According to the nonpartisan Congressional Budget Office, the tax cuts will result in a cumulative deficit of about $1.4 trillion over next decade.
By Stephen S. Roach

According to the nonpartisan Congressional Budget Office, the tax cuts will result in a cumulative deficit of about $1.4 trillion over next decade.


NEW HAVEN: Tax cuts masquerading as tax reform are the best way to describe the thrust of Washington’s latest policy gambit. The case is largely political—namely, the urgency of a Republican Congress to deliver a legislative victory for a Republican president.

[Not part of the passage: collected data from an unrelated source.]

(* ===== verification/Errors.v ===== *)
(** * Error codes ([api/error], [http/error], [uploader/error], [utils/error])

    A [std::error_code] is a category and a value; equality of error codes is
    equality of both, value 0 of any category is "no error". *)
From S2P Require Import Prelude.

Open Scope Z_scope.

Inductive category :=
| cat_generic        (** the default category of a cleared code *)
| cat_system         (** [std::system_category] *)
| cat_network        (** asio's own categories *)
| cat_http           (** [mf::http::http_category] *)
| cat_api            (** [mf::api::api_category] *)
| cat_result         (** [mf::api::result_category] *)
| cat_http_status    (** [mf::api::http_status_category] *)
| cat_upload         (** [mf::uploader::generic_upload_category] *)
| cat_upload_response
| cat_poll_result
| cat_poll_file_error
| cat_file_io.

#[export] Instance category_eq_dec : EqDecision category.
Proof. solve_decision. Defined.

Record error_code := Ec { ec_cat : category; ec_value : Z }.

#[export] Instance error_code_eq_dec : EqDecision error_code.
Proof. solve_decision. Defined.

Definition no_error : error_code := Ec cat_generic 0.

(** [error_code::operator bool] *)
Definition is_error (ec : error_code) : bool := negb (ec_value ec =? 0).

(** ** The SDK's own codes *)

(** [http/error/error_impl.hpp:17-35 http_error] *)
Inductive http_error :=
  | InvalidUrl | InvalidRedirectUrl | RedirectPermissionDenied | UnableToResolve
  | UnableToConnect | UnableToConnectToProxy | ProxyProtocolFailure | SslHandshakeFailure
  | WriteFailure | ReadFailure | CompressionFailure | UnparsableHeaders
  | UnsupportedEncoding | PostInterfaceReadFailure | HttpCancelled | IoTimeout.

#[export] Instance http_error_eq_dec : EqDecision http_error.
Proof. solve_decision. Defined.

The consequences, however, are ultimately economic—and, unsurprisingly, likely to be far worse than the politicians are willing to admit.


Taking the lead from President Donald Trump, the political case for tax cuts is that they are essential to “make America great again.” Over-taxed and cheated by bad trade deals, goes the argument, America needs tax relief to revive its competitive prowess. 


Notwithstanding the political pandering to hard-pressed middle-class families, corporate America is clearly the focus of these efforts, with proposed legislation aiming to reduce business tax rates from 35 percent to 20 percent. Never mind that US companies currently pay a surprisingly low effective corporate tax rate—just 22 percent—when judged against post-World War II experience.


And pay no attention to the latest tally of international competitiveness by the World Economic Forum, which finds the US back in second place (out of 137 countries). And, of course, don’t draw comfort from the lofty stock-market valuations of the broad constellation of US companies. Forget all that, Republicans insist: cut business taxes, they say, and all that ails America will be cured.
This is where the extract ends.